_WHAT YOU NEED TO DO_.
Write out the whole listing exactly as it stands.
#### RECORDS TO USE ####
(** [LiveCheck.case(name=..., **options)(cls)]: the signal loop, then the
    construction and registration of the case.  The loop has run, and its
    writes stay, when name resolution raises. *)
Definition case (name : option string) (options : CaseOptions)
    (cls : PyClass) (rt : runtime) : outcome Case * runtime :=
  let signal_names := _extract_signals (cls_fields cls) in
  let st :=
    assign_signals 0 signal_names
      {| heap := rt_heap rt; attrs := cls_attrs cls; signals := [] |} in
  match _prepare_case_name (conf_origin (rt_app rt))
          (str_or name (cls_qualname cls)) with
  | Raise e => (Raise e, {| rt_app := rt_app rt; rt_heap := heap st |})
  | Ok resolved =>
      let (c, app') :=
        add_case
          {| case_cls_attrs := attrs st;
             case_name := resolved;
             case_signals := signals st;
             case_options := options |}
          (rt_app rt) in
      (Ok c, {| rt_app := app'; rt_heap := heap st |})
  end.

(** Positions and names of the declared signals that had no value when
    the loop reached them: [(i, n)] for [n] at position [i] (counted from
    [i0]) with no entry in [a]. *)
Fixpoint unbound_decls (i0 : nat) (signal_names : list string)
    (a : gmap string loc) : list (nat * string) :=
  match signal_names with
  | [] => []
  | n :: rest =>
      match a !! n with
      | None => (i0, n) :: unbound_decls (S i0) rest a
      | Some _ => unbound_decls (S i0) rest a
      end
  end.

(** ** Well-formedness of a decorated class *)

(** Every bound attribute refers to an object of the heap. *)
Definition attrs_in_heap (a : gmap string loc) (h : list Signal) : Prop :=
  forall n l, a !! n = Some l -> l < length h.

(** No two of the given attributes are bound to the same object. *)
Definition distinct_objects (names : list string) (a : gmap string loc)
  : Prop :=
  forall n1 n2 l,
    n1 ∈ names -> n2 ∈ names ->
    a !! n1 = Some l -> a !! n2 = Some l -> n1 = n2.

(** After a successful decoration of [cls] in [rt], the attribute of the
    [i]-th declared signal refers to an object whose index is [i + 1]. *)
Definition indices_follow_declaration (cls : PyClass) (rt : runtime)
  : Prop :=
  forall name options c rt',
    case name options cls rt = (Ok c, rt') ->
    forall i n,
      _extract_signals (cls_fields cls) !! i = Some n ->
      exists l s,
        case_cls_attrs c !! n = Some l
        /\ rt_heap rt' !! l = Some s
        /\ sig_index s = (Z.of_nat i + 1)%Z.

(** ** Agent loops *)

(** The agents run against the application and whatever else their
    collaborators touch, [W]. *)
Definition agent_state (W : Type) : Type := (LiveCheck * W)%type.

(** [LiveCheck._populate_signals] over the events the stream delivers.
    [resolve_signal case test_id event] is [case.resolve_signal]. *)
Fixpoint _populate_signals {W : Type}
    (resolve_signal :
       Case -> string -> SignalEvent -> agent_state W ->
       outcome unit * agent_state W)
    (events : list (string * SignalEvent)) (st : agent_state W)
  : outcome unit * agent_state W :=
  match events with
  | [] => (Ok tt, st)
  | (test_id, event) :: rest =>
      match _prepare_case_name (conf_origin (fst st))
              (event_case_name event) with
      | Raise e => (Raise e, st)
      | Ok resolved =>
          let event := set_event_case_name resolved event in
          match cases (fst st) !! event_case_name event with
          | None => (Raise (KeyError (event_case_name event)), st)
          | Some case =>
              match resolve_signal case test_id event st with
              | (Ok _, st') => _populate_signals resolve_signal rest st'
              | (Raise e, st') => (Raise e, st')
              end
          end
      end
  end.

(** [LiveCheck._execute_tests] over the requests the stream delivers.
    [execute case test] is [case.execute]; only that call is inside the
    [try], and only [LiveCheckError] is caught. *)
Fixpoint _execute_tests {W : Type}
    (execute :
       Case -> TestExecution -> agent_state W ->
       outcome unit * agent_state W)
    (tests : list (string * TestExecution)) (st : agent_state W)
  : outcome unit * agent_state W :=
  match tests with
  | [] => (Ok tt, st)
  | (_, test) :: rest =>
      match _prepare_case_name (conf_origin (fst st))
              (test_case_name test) with
      | Raise e => (Raise e, st)
      | Ok resolved =>
          let test := set_test_case_name resolved test in
          match cases (fst st) !! test_case_name test with
          | None => (Raise (KeyError (test_case_name test)), st)
          | Some case =>
              match execute case test st with
              | (Ok _, st') => _execute_tests execute rest st'
              | (Raise e, st') =>
                  if is_LiveCheckError e
                  then _execute_tests execute rest st'
                  else (Raise e, st')
              end
          end
      end
  end.

(** What handling one request does to the state when its case is
    registered: the state [case.execute] leaves, whether it returned or
    raised; the state is as it was when the name does not resolve or is
    not registered. *)
Definition run_request {W : Type}
    (execute :
       Case -> TestExecution -> agent_state W ->
       outcome unit * agent_state W)
    (st : agent_state W) (it : string * TestExecution) : agent_state W :=
  match _prepare_case_name (conf_origin (fst st))
          (test_case_name (snd it)) with
  | Raise _ => st
  | Ok resolved =>
      match cases (fst st) !! resolved with
      | None => st
      | Some c => snd (execute c (set_test_case_name resolved (snd it)) st)
      end
  end.

(** ** Stream sensor *)

(** The attribute [current_test] that the sensor keeps on a stream;
    [getattr(stream, 'current_test', None)] reads it, an absent attribute
    reading as [None]. *)
Record Stream : Type := mkStream {
  stream_current_test : option TestExecution;
}.

(** Modelled from the spec: the two writes of the execution context of
    locals.py.  [push_without_automatic_cleanup] makes its argument the
    active execution; [pop] drops the active execution, if any. *)
Definition push_without_automatic_cleanup (test : TestExecution)
    (stack : list TestExecution) : list TestExecution :=
  test :: stack.

Definition pop (stack : list TestExecution) : list TestExecution :=
  match stack with
  | [] => []
  | _ :: rest => rest
  end.

(** [LiveCheckSensor.on_stream_event_in], on the stream and the context
    stack.  [from_headers] is [TestExecution.from_headers]. *)
Definition on_stream_event_in {H : Type}
    (from_headers : H -> option TestExecution) (headers : H)
    (st : Stream * list TestExecution) : Stream * list TestExecution :=
  match from_headers headers with
  | Some test =>
      ({| stream_current_test := Some test |},
       push_without_automatic_cleanup test (snd st))
  | None => st
  end.

(** [LiveCheckSensor.on_stream_event_out]; a test execution object is
    truthy. *)
Definition on_stream_event_out (st : Stream * list TestExecution)
  : Stream * list TestExecution :=
  match stream_current_test (fst st) with
  | Some _ => ({| stream_current_test := None |}, pop (snd st))
  | None => st
  end.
####
_TASK OUTPUT_.
(** [LiveCheck.case(name=..., **options)(cls)]: the signal loop, then the
    construction and registration of the case.  The loop has run, and its
    writes stay, when name resolution raises. *)
Definition case (name : option string) (options : CaseOptions)
    (cls : PyClass) (rt : runtime) : outcome Case * runtime :=
  let signal_names := _extract_signals (cls_fields cls) in
  let st :=
    assign_signals 0 signal_names
      {| heap := rt_heap rt; attrs := cls_attrs cls; signals := [] |} in
  match _prepare_case_name (conf_origin (rt_app rt))
          (str_or name (cls_qualname cls)) with
  | Raise e => (Raise e, {| rt_app := rt_app rt; rt_heap := heap st |})
  | Ok resolved =>
      let (c, app') :=
        add_case
          {| case_cls_attrs := attrs st;
             case_name := resolved;
             case_signals := signals st;
             case_options := options |}
          (rt_app rt) in
      (Ok c, {| rt_app := app'; rt_heap := heap st |})
  end.

(** Positions and names of the declared signals that had no value when
    the loop reached them: [(i, n)] for [n] at position [i] (counted from
    [i0]) with no entry in [a]. *)
Fixpoint unbound_decls (i0 : nat) (signal_names : list string)
    (a : gmap string loc) : list (nat * string) :=
  match signal_names with
  | [] => []
  | n :: rest =>
      match a !! n with
      | None => (i0, n) :: unbound_decls (S i0) rest a
      | Some _ => unbound_decls (S i0) rest a
      end
  end.

(** ** Well-formedness of a decorated class *)

(** Every bound attribute refers to an object of the heap. *)
Definition attrs_in_heap (a : gmap string loc) (h : list Signal) : Prop :=
  forall n l, a !! n = Some l -> l < length h.

(** No two of the given attributes are bound to the same object. *)
Definition distinct_objects (names : list string) (a : gmap string loc)
  : Prop :=
  forall n1 n2 l,
    n1 ∈ names -> n2 ∈ names ->
    a !! n1 = Some l -> a !! n2 = Some l -> n1 = n2.

(** After a successful decoration of [cls] in [rt], the attribute of the
    [i]-th declared signal refers to an object whose index is [i + 1]. *)
Definition indices_follow_declaration (cls : PyClass) (rt : runtime)
  : Prop :=
  forall name options c rt',
    case name options cls rt = (Ok c, rt') ->
    forall i n,
      _extract_signals (cls_fields cls) !! i = Some n ->
      exists l s,
        case_cls_attrs c !! n = Some l
        /\ rt_heap rt' !! l = Some s
        /\ sig_index s = (Z.of_nat i + 1)%Z.

(** ** Agent loops *)

(** The agents run against the application and whatever else their
    collaborators touch, [W]. *)
Definition agent_state (W : Type) : Type := (LiveCheck * W)%type.

(** [LiveCheck._populate_signals] over the events the stream delivers.
    [resolve_signal case test_id event] is [case.resolve_signal]. *)
Fixpoint _populate_signals {W : Type}
    (resolve_signal :
       Case -> string -> SignalEvent -> agent_state W ->
       outcome unit * agent_state W)
    (events : list (string * SignalEvent)) (st : agent_state W)
  : outcome unit * agent_state W :=
  match events with
  | [] => (Ok tt, st)
  | (test_id, event) :: rest =>
      match _prepare_case_name (conf_origin (fst st))
              (event_case_name event) with
      | Raise e => (Raise e, st)
      | Ok resolved =>
          let event := set_event_case_name resolved event in
          match cases (fst st) !! event_case_name event with
          | None => (Raise (KeyError (event_case_name event)), st)
          | Some case =>
              match resolve_signal case test_id event st with
              | (Ok _, st') => _populate_signals resolve_signal rest st'
              | (Raise e, st') => (Raise e, st')
              end
          end
      end
  end.

(** [LiveCheck._execute_tests] over the requests the stream delivers.
    [execute case test] is [case.execute]; only that call is inside the
    [try], and only [LiveCheckError] is caught. *)
Fixpoint _execute_tests {W : Type}
    (execute :
       Case -> TestExecution -> agent_state W ->
       outcome unit * agent_state W)
    (tests : list (string * TestExecution)) (st : agent_state W)
  : outcome unit * agent_state W :=
  match tests with
  | [] => (Ok tt, st)
  | (_, test) :: rest =>
      match _prepare_case_name (conf_origin (fst st))
              (test_case_name test) with
      | Raise e => (Raise e, st)
      | Ok resolved =>
          let test := set_test_case_name resolved test in
          match cases (fst st) !! test_case_name test with
          | None => (Raise (KeyError (test_case_name test)), st)
          | Some case =>
              match execute case test st with
              | (Ok _, st') => _execute_tests execute rest st'
              | (Raise e, st') =>
                  if is_LiveCheckError e
                  then _execute_tests execute rest st'
                  else (Raise e, st')
              end
          end
      end
  end.

(** What handling one request does to the state when its case is
    registered: the state [case.execute] leaves, whether it returned or
    raised; the state is as it was when the name does not resolve or is
    not registered. *)
Definition run_request {W : Type}
    (execute :
       Case -> TestExecution -> agent_state W ->
       outcome unit * agent_state W)
    (st : agent_state W) (it : string * TestExecution) : agent_state W :=
  match _prepare_case_name (conf_origin (fst st))
          (test_case_name (snd it)) with
  | Raise _ => st
  | Ok resolved =>
      match cases (fst st) !! resolved with
      | None => st
      | Some c => snd (execute c (set_test_case_name resolved (snd it)) st)
      end
  end.

(** ** Stream sensor *)

(** The attribute [current_test] that the sensor keeps on a stream;
    [getattr(stream, 'current_test', None)] reads it, an absent attribute
    reading as [None]. *)
Record Stream : Type := mkStream {
  stream_current_test : option TestExecution;
}.

(** Modelled from the spec: the two writes of the execution context of
    locals.py.  [push_without_automatic_cleanup] makes its argument the
    active execution; [pop] drops the active execution, if any. *)
Definition push_without_automatic_cleanup (test : TestExecution)
    (stack : list TestExecution) : list TestExecution :=
  test :: stack.

Definition pop (stack : list TestExecution) : list TestExecution :=
  match stack with
  | [] => []
  | _ :: rest => rest
  end.

(** [LiveCheckSensor.on_stream_event_in], on the stream and the context
    stack.  [from_headers] is [TestExecution.from_headers]. *)
Definition on_stream_event_in {H : Type}
    (from_headers : H -> option TestExecution) (headers : H)
    (st : Stream * list TestExecution) : Stream * list TestExecution :=
  match from_headers headers with
  | Some test =>
      ({| stream_current_test := Some test |},
       push_without_automatic_cleanup test (snd st))
  | None => st
  end.

(** [LiveCheckSensor.on_stream_event_out]; a test execution object is
    truthy. *)
Definition on_stream_event_out (st : Stream * list TestExecution)
  : Stream * list TestExecution :=
  match stream_current_test (fst st) with
  | Some _ => ({| stream_current_test := None |}, pop (snd st))
  | None => st
  end.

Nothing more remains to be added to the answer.